> [PROBLEM]: State how many lines in the material hold the string "NANOS"; nothing besides that number is expected.

> [DATASET CONTENT]:
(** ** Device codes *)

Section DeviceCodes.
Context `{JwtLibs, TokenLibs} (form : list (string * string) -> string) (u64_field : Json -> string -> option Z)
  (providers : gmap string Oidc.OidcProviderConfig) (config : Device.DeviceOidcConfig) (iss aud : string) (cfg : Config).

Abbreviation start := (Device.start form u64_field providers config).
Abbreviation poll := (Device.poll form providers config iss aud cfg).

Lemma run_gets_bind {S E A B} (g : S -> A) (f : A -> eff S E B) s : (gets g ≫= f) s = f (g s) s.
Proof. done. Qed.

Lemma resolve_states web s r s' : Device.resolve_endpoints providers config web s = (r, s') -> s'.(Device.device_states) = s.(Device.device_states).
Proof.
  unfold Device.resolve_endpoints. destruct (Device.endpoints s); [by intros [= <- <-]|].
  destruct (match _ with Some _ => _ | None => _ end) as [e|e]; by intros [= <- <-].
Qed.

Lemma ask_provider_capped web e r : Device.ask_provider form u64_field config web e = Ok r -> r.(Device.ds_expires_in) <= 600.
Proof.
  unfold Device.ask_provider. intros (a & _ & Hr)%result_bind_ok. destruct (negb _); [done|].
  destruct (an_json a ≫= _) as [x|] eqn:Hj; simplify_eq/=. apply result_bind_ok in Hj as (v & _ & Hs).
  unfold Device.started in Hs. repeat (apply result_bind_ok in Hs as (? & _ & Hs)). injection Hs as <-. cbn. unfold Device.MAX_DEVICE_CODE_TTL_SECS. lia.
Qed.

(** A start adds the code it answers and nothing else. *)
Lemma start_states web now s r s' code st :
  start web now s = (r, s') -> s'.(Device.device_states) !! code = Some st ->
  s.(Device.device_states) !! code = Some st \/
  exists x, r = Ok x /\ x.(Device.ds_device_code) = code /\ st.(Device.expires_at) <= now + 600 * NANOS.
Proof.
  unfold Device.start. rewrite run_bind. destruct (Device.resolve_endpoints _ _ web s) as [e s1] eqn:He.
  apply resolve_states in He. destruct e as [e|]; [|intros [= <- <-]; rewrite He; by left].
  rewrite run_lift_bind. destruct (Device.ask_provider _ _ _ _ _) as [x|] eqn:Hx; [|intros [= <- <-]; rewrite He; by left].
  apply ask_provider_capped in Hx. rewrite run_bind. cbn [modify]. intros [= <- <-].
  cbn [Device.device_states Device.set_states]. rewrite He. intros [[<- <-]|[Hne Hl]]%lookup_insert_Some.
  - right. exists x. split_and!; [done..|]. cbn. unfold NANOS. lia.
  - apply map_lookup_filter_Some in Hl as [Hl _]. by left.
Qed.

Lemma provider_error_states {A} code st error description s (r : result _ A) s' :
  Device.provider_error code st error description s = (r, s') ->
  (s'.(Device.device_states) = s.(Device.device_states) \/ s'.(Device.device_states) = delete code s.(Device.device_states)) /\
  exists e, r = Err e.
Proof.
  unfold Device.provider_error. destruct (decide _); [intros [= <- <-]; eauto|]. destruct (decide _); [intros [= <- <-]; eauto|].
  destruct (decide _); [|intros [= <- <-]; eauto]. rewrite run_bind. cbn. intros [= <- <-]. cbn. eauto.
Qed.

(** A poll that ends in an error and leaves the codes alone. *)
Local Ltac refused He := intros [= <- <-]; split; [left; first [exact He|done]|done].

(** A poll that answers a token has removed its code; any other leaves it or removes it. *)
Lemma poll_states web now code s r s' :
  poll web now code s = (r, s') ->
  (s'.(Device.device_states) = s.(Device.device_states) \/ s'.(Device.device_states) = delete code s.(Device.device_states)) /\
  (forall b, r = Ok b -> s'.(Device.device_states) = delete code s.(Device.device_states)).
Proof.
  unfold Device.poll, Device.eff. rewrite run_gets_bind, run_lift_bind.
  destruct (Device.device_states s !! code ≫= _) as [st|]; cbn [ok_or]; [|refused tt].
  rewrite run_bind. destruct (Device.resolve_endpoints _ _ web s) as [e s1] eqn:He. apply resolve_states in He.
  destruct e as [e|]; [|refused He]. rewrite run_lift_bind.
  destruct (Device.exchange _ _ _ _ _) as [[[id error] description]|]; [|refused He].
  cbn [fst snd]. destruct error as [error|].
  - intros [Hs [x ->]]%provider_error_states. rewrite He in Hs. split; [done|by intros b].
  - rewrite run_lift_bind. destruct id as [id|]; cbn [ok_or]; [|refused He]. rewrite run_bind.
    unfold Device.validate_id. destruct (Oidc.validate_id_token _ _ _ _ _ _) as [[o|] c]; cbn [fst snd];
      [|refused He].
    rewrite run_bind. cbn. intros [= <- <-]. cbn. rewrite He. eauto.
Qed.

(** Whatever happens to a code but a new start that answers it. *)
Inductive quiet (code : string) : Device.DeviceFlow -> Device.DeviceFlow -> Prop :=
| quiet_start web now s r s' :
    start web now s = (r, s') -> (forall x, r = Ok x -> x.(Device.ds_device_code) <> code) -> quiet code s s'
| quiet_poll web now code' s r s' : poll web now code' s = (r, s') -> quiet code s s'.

> [PROBLEM SOLUTION]: 2